WHAT TO WORK ON - Begin with the first line of the listing and quote every line through the one containing "[Hn Hrep2]. wp_auto."; give only those lines.

SUPPLIED RECORDS -
Lemma spmc_register_spec w futs q m f id cx :
  side w futs q m → futs !! f = Some id → wq_room w →
  wp (register id cx) w (λ id' w', ∃ q' m', side w' (<[f:=id']> futs) q' m' ∧ (∀ ws, kept (Some f) futs m (<[f:=id']> futs) m' ws) ∧
    parked f cx (<[f:=id']> futs) m' ∧ detached_count q' m' = detached_count q m - notified id m ∧
    (length q' ≤ S (length q))%nat ∧ (¬ (∃ wk, parked f wk futs m) ∨ length q' = length q)).
Proof.
  intros Hs Hf Hroom. pose proof Hs as [Hrep Hok]. unfold register. wp_auto.
  assert (∀ w1 q1 m1, side w1 (delete f futs) q1 m1 → wq_room w1 → (∀ ws, kept (Some f) futs m (delete f futs) m1 ws) →
    detached_count q1 m1 = detached_count q m - notified id m → (length q1 ≤ length q)%nat → ¬ (∃ wk, parked f wk futs m) →
    wp (wq_push_back (Waiting cx)) w1 (λ i w', wp (mret (Some i)) w' (λ id' w', ∃ q' m', side w' (<[f:=id']> futs) q' m' ∧
      (∀ ws, kept (Some f) futs m (<[f:=id']> futs) m' ws) ∧ parked f cx (<[f:=id']> futs) m' ∧
      detached_count q' m' = detached_count q m - notified id m ∧ (length q' ≤ S (length q))%nat ∧ (¬ (∃ wk, parked f wk futs m) ∨ length q' = length q)))) as Hpush.
  { intros w1 q1 m1 [Hrep1 Hok1] Hroom1 Hk Hd Hle Hnp. wp_apply wq_push_back_spec; [done..|]. intros i w2 [Hn Hrep2]. wp_auto.
    assert (i ∉ q1) as Hni by (intros Hin; destruct (wq_rep_linked _ _ _ i Hrep1 Hin); congruence).
    exists (q1 ++ [i]), (<[i:=Waiting cx]> m1).
    assert (waiters_ok waiting_waker (<[f:=Some i]> futs) (q1 ++ [i]) (<[i:=Waiting cx]> m1)) as Hok2.
    { rewrite <-(insert_delete_eq futs f (Some i)), <-(insert_insert_eq (delete f futs) f (Some i) None).
      apply waiters_ok_register; [apply waiters_ok_new; [done|apply lookup_delete_eq]|apply lookup_insert_eq|done|done|by eexists]. }
    split_and!; try done; [| |by rewrite detached_register|rewrite length_app; simpl; lia|by left].
    - intros ws g wk Hne Hp. destruct (Hk ws g wk Hne Hp) as [(j & Hj & Hm)|?]; [left|by right]. apply lookup_delete_Some in Hj as [Hfg Hj].
      exists j. assert (j ≠ i) by congruence. by rewrite !lookup_insert_ne by congruence.
    - exists i. by rewrite !lookup_insert_eq. }
  destruct id as [i|]; wp_auto.
  - destruct (waiters_ok_owner _ _ _ _ _ _ Hok Hf) as [v Hv]. wp_apply wq_waiter_spec; [done..|]. intros v' w' [-> ->]. wp_auto.
    destruct v as [wk|].
    + assert (i ∈ q) as Hin by (eapply wo_waiting; [done..|by eexists]).
      assert (∀ w2, wq_rep w2 q (<[i:=Waiting cx]> m) → side w2 (<[f:=Some i]> futs) q (<[i:=Waiting cx]> m) ∧
        (∀ ws, kept (Some f) futs m (<[f:=Some i]> futs) (<[i:=Waiting cx]> m) ws) ∧ parked f cx (<[f:=Some i]> futs) (<[i:=Waiting cx]> m) ∧
        detached_count q (<[i:=Waiting cx]> m) = detached_count q m - notified (Some i) m) as Hfin.
      { intros w2 Hrep2. rewrite (insert_id futs f (Some i)) by done. split_and!.
        - split; [done|]. apply waiters_ok_refresh; eauto.
        - intros ws g wk' Hne (j & Hj & Hm). left. exists j. rewrite lookup_insert_ne; [done|]. intros <-. apply Hne. f_equal. by apply (wo_inj _ _ _ _ Hok f g i).
        - exists i. by rewrite lookup_insert_eq.
        - rewrite detached_update by eauto. unfold notified. simpl. rewrite Hv. lia. }
      unfold will_wake. case_bool_decide as Hwk; wp_auto.
      * subst cx. exists q, (<[i:=Waiting wk]> m). destruct (Hfin w) as (? & ? & ? & ?); [by rewrite insert_id|]. split_and!; auto; lia.
      * wp_apply wq_set_waiter_spec; [done|by eauto|]. intros _ w2 [Hrep2 _]. wp_auto. exists q, (<[i:=Waiting cx]> m).
        destruct (Hfin w2 Hrep2) as (? & ? & ? & ?). split_and!; auto; lia.
    + wp_auto. wp_apply spmc_remove_spec; [done..|]. intros v' w1 (q1 & m1 & Hv' & Hs1 & Hk & Hd & _ & Hle & Hr1). wp_auto.
      apply (Hpush w1 q1 m1); auto. intros (wk & j & Hj & Hm). rewrite Hf in Hj. injection Hj as <-. congruence.
  - apply (Hpush w q m); try done.
    + split; [done|]. by apply waiters_ok_drop.
    + intros ws g wk Hne (j & Hj & Hm). left. exists j. rewrite lookup_delete_ne; [done|congruence].
    + unfold notified. simpl. lia.
    + intros (wk & j & Hj & Hm). congruence.
Qed.
End side.

(** ** Invariant *)
Section invariant.
Context {W : Type → Type} `{!WaitQueue W} {T : Type} (cap : option Z).
Implicit Types (s : State W T) (x : Sys W T) (l : Label T) (futs : futures) (q : list WaiterId) (m : gmap WaiterId Waiter) (f : nat) (v : T).

(** While the sender lives and receivers wait, [k] more of them have been notified than there are values. *)
Definition recv_side futs k s q m : Prop :=
  wq_rep (recv_waiters s) q m ∧ (sender_alive s = false → m = ∅) ∧
  (sender_alive s = true → waiters_ok waiting_waker futs q m ∧ (q ≠ [] → n_values s + k <= detached_count q m)).

(** While a receiver lives, the sender waits only for capacity. *)
Definition send_side futs s q m : Prop :=
  wq_rep (send_waiters s) q m ∧ (receivers s = 0 → m = ∅) ∧
  (receivers s ≠ 0 → waiters_ok waiting_waker futs q m ∧ (length q ≤ 1)%nat ∧ (q ≠ [] → has_capacity s = false)).

Record Ghost : Type := mkGhost {
  rq : list WaiterId;
  rm : gmap WaiterId Waiter;
  sq : list WaiterId;
  sm : gmap WaiterId Waiter;
}.
Implicit Types g : Ghost.

Record sys_ok x g : Prop := {
  sy_recv : recv_side (recvs x) 0 (st x) (rq g) (rm g);
  sy_send : send_side (sends x) (st x) (sq g) (sm g);
  sy_one : ∀ f f', is_Some (sends x !! f) → is_Some (sends x !! f') → f = f';
  sy_alive : sends x ≠ ∅ → sender_alive (st x) = true;
  sy_receivers : 0 <= receivers (st x) <= isize_max;
  sy_values : receivers (st x) = 0 → values (st x) = [];
  sy_capacity : capacity (st x) = cap;
}.

(** The receive future and the send future a label is about. *)
Definition about_recv l : option nat := match l with RecvPoll f _ | RecvDrop f => Some f | _ => None end.
Definition about_send l : option nat := match l with SendPoll f _ | SendDrop f => Some f | _ => None end.

(** What an operation does: values keep their order, and the futures that wait still do, unless the
    other side is gone, or are woken. *)
Record effect l x g (o : Obs T) x' g' : Prop := {
  ef_ok : sys_ok x' g';
  ef_order : values (st x) ++ accepted o = delivered o ++ discarded o ++ values (st x');
  ef_recv : sender_alive (st x) = true → kept (about_recv l) (recvs x) (rm g) (recvs x') (rm g') (woken o);
  ef_send : receivers (st x) ≠ 0 → kept (about_send l) (sends x) (sm g) (sends x') (sm g') (woken o);
}.

(** The parts of the state an operation on the values leaves alone. *)
Definition same_handles s s' : Prop := capacity s' = capacity s ∧ sender_alive s' = sender_alive s ∧ receivers s' = receivers s.

Lemma spmc_push_spec v s rfuts sfuts q m sq sm :
  recv_side rfuts 0 s q m → send_side sfuts s sq sm → has_capacity s = true → receivers s ≠ 0 → sender_alive s = true →
  wp (push v) s (λ r s', ∃ q' m', recv_side rfuts 0 s' q' m' ∧ send_side sfuts s' sq sm ∧ same_handles s s' ∧
    values s' = values s ++ [v] ∧ kept None rfuts m rfuts m' (option_list r) ∧ sq = []).
Proof.
  intros (Hrep & Hdead & Hlive) (Hsrep & Hsz & Hsok) Hcap Hr Ea. unfold push. wp_auto.
  assert (sq = []) as -> by (destruct (Hsok Hr) as (_ & _ & Hq); destruct sq; [done|]; rewrite Hq in Hcap by done; done).
  destruct (Hlive Ea) as [Hok Hd]. wp_apply spmc_notify_spec; [done|]. intros r w (q' & m' & [Hrep' Hok'] & Hk & Hr').
  exists q', m'. split_and!; try done.
  - split_and!; [done|simpl; congruence|]. intros _. split; [done|]. intros Hne. unfold n_values in *. simpl. rewrite length_app. simpl.
    destruct r as [wk|]; [|by destruct Hr' as (_ & -> & _)]. destruct Hr' as [Hdc Hl]. rewrite Hdc.
    assert (q ≠ []) as Hq by (intros ->; simpl in Hl; lia). specialize (Hd Hq). lia.
  - split_and!; [done|done|]. intros _. destruct (Hsok Hr) as (? & ? & _). by split_and!.
Qed.

Lemma spmc_pop_spec s rfuts sfuts q m sq sm :
  recv_side rfuts 0 s q m → send_side sfuts s sq sm → (receivers s = 0 → values s = []) →
  wp pop s (λ r s', ∃ sq' sm', recv_side rfuts (match r with Ok _ => 1 | Err _ => 0 end) s' q m ∧ send_side sfuts s' sq' sm' ∧ same_handles s s' ∧
    match r with
    | Ok (v, wk) => values s = v :: values s' ∧ (receivers s ≠ 0 → kept None sfuts sm sfuts sm' (option_list wk))
    | Err e => values s = [] ∧ s' = s ∧ sq' = sq ∧ sm' = sm ∧ e = if sender_alive s then Empty else Disconnected
    end).
Proof.
  intros Hrv (Hsrep & Hsz & Hsok) Hz. unfold pop. wp_auto. destruct (values s) as [|v l] eqn:Ev; wp_auto.
  { exists sq, sm. split_and!; try done. }
  assert (receivers s ≠ 0) as Hr by (intros H; by apply Hz in H). destruct (Hsok Hr) as (Hok & Hlen & Hfull).
  wp_apply spmc_notify_spec; [done|]. intros r w (q' & m' & [Hrep' Hok'] & Hk & Hr'). wp_auto. exists q', m'. split_and!; try done.
  - destruct Hrv as (Hrep & Hdead & Hlive). split_and!; [done|done|]. intros Ha. destruct (Hlive Ha) as [? Hd]. split; [done|].
    intros Hq. specialize (Hd Hq). unfold n_values in *. simpl. rewrite Ev in Hd. simpl in Hd. lia.
  - split_and!; [done|simpl; congruence|]. intros _. split_and!; [done| |].
    + destruct r as [wk|]; [destruct Hr' as [_ Hl]; lia|]. by destruct Hr' as (_ & -> & _); simpl; lia.
    + intros Hne. destruct r as [wk|]; [|by destruct Hr' as (_ & -> & _)]. destruct Hr' as [_ Hl]. destruct q'; [done|]. simpl in Hl. lia.
Qed.

(** The waiter of a receive future goes; a notification that was used up is accounted for. *)
Lemma spmc_leave_recv s rfuts q m f id k :
  recv_side rfuts k s q m → sender_alive s = true → rfuts !! f = Some (Some id) → (notified (Some id) m <= k) →
  wp (remove_waiter id) (recv_waiters s) (λ _ w, ∃ q' m', recv_side (delete f rfuts) 0 (set_recv_waiters w s) q' m' ∧
    (∀ ws, kept (Some f) rfuts m (delete f rfuts) m' ws)).
Proof.
  intros (Hrep & Hdead & Hlive) Ha Hf Hk. destruct (Hlive Ha) as [Hok Hd].
  wp_apply spmc_remove_spec; [done..|]. intros v w (q' & m' & _ & [Hrep' Hok'] & Hkept & Hdc & Hnil & _ & _).
  exists q', m'. split_and!; try done. split_and!; [done|simpl; congruence|]. intros _. split; [done|]. intros Hne. simpl. rewrite Hdc.
  assert (q ≠ []) as Hq by (intros ->; by apply Hne, Hnil). specialize (Hd Hq). unfold n_values in *. simpl. lia.
Qed.

(** The waiter of a send future goes. *)
Lemma spmc_leave_send s sfuts q m f id :
  send_side sfuts s q m → receivers s ≠ 0 → sfuts !! f = Some (Some id) →
  wp (remove_waiter id) (send_waiters s) (λ _ w, ∃ q' m', send_side (delete f sfuts) (set_send_waiters w s) q' m' ∧ (∀ ws, kept (Some f) sfuts m (delete f sfuts) m' ws)).
Proof.
  intros (Hrep & Hz & Hs) Hr Hf. destruct (Hs Hr) as (Hok & Hl & Hfull).
  wp_apply spmc_remove_spec; [done..|]. intros v w (q' & m' & _ & [Hrep' Hok'] & Hkept & _ & Hnil & Hle & _).
  exists q', m'. split_and!; try done. split_and!; [done|done|]. intros _. split_and!; [done|lia|]. intros Hne.
  apply Hfull. intros ->. by apply Hne, Hnil.
Qed.

Lemma recv_side_weaken futs k s q m : 0 <= k → recv_side futs k s q m → recv_side futs 0 s q m.
Proof. intros Hk (Hrep & Hdead & Hlive). split_and!; [done|done|]. intros Ha. destruct (Hlive Ha) as [? Hd]. split; [done|]. intros Hq. specialize (Hd Hq). lia. Qed.

(** A receive future without a waiter goes, or any one once the sender is gone. *)
Lemma recv_side_drop futs k s q m f :
  recv_side futs k s q m → futs !! f = Some None ∨ sender_alive s = false → recv_side (delete f futs) k s q m.
Proof.
  intros (Hrep & Hdead & Hlive) Hf. split_and!; [done|done|]. intros Ha. destruct Hf as [Hf|]; [|congruence].
  destruct (Hlive Ha) as [? Hd]. split; [by apply waiters_ok_drop|done].
Qed.
Lemma send_side_drop futs s q m f :
  send_side futs s q m → futs !! f = Some None ∨ receivers s = 0 → send_side (delete f futs) s q m.
Proof.
  intros (Hrep & Hz & Hs) Hf. split_and!; [done|done|]. intros Hr. destruct Hf as [Hf|]; [|done].
  destruct (Hs Hr) as (? & ? & ?). split_and!; [by apply waiters_ok_drop|done|done].
Qed.

Lemma send_side_frame futs s s' q m :
  send_side futs s q m → send_waiters s' = send_waiters s → receivers s' = receivers s → values s' = values s → capacity s' = capacity s →
  send_side futs s' q m.
Proof. intros H E1 E2 E3 E4. unfold send_side, has_capacity, n_values in *. by rewrite E1, E2, E3, E4. Qed.
Lemma spmc_recv_frame futs k s s' q m :
  recv_side futs k s q m → recv_waiters s' = recv_waiters s → sender_alive s' = sender_alive s → values s' = values s →
  recv_side futs k s' q m.
Proof. intros H E1 E2 E3. unfold recv_side, n_values in *. by rewrite E1, E2, E3. Qed.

PROBLEM SOLUTION -
Lemma spmc_register_spec w futs q m f id cx :
  side w futs q m → futs !! f = Some id → wq_room w →
  wp (register id cx) w (λ id' w', ∃ q' m', side w' (<[f:=id']> futs) q' m' ∧ (∀ ws, kept (Some f) futs m (<[f:=id']> futs) m' ws) ∧
    parked f cx (<[f:=id']> futs) m' ∧ detached_count q' m' = detached_count q m - notified id m ∧
    (length q' ≤ S (length q))%nat ∧ (¬ (∃ wk, parked f wk futs m) ∨ length q' = length q)).
Proof.
  intros Hs Hf Hroom. pose proof Hs as [Hrep Hok]. unfold register. wp_auto.
  assert (∀ w1 q1 m1, side w1 (delete f futs) q1 m1 → wq_room w1 → (∀ ws, kept (Some f) futs m (delete f futs) m1 ws) →
    detached_count q1 m1 = detached_count q m - notified id m → (length q1 ≤ length q)%nat → ¬ (∃ wk, parked f wk futs m) →
    wp (wq_push_back (Waiting cx)) w1 (λ i w', wp (mret (Some i)) w' (λ id' w', ∃ q' m', side w' (<[f:=id']> futs) q' m' ∧
      (∀ ws, kept (Some f) futs m (<[f:=id']> futs) m' ws) ∧ parked f cx (<[f:=id']> futs) m' ∧
      detached_count q' m' = detached_count q m - notified id m ∧ (length q' ≤ S (length q))%nat ∧ (¬ (∃ wk, parked f wk futs m) ∨ length q' = length q)))) as Hpush.
  { intros w1 q1 m1 [Hrep1 Hok1] Hroom1 Hk Hd Hle Hnp. wp_apply wq_push_back_spec; [done..|]. intros i w2 [Hn Hrep2]. wp_auto.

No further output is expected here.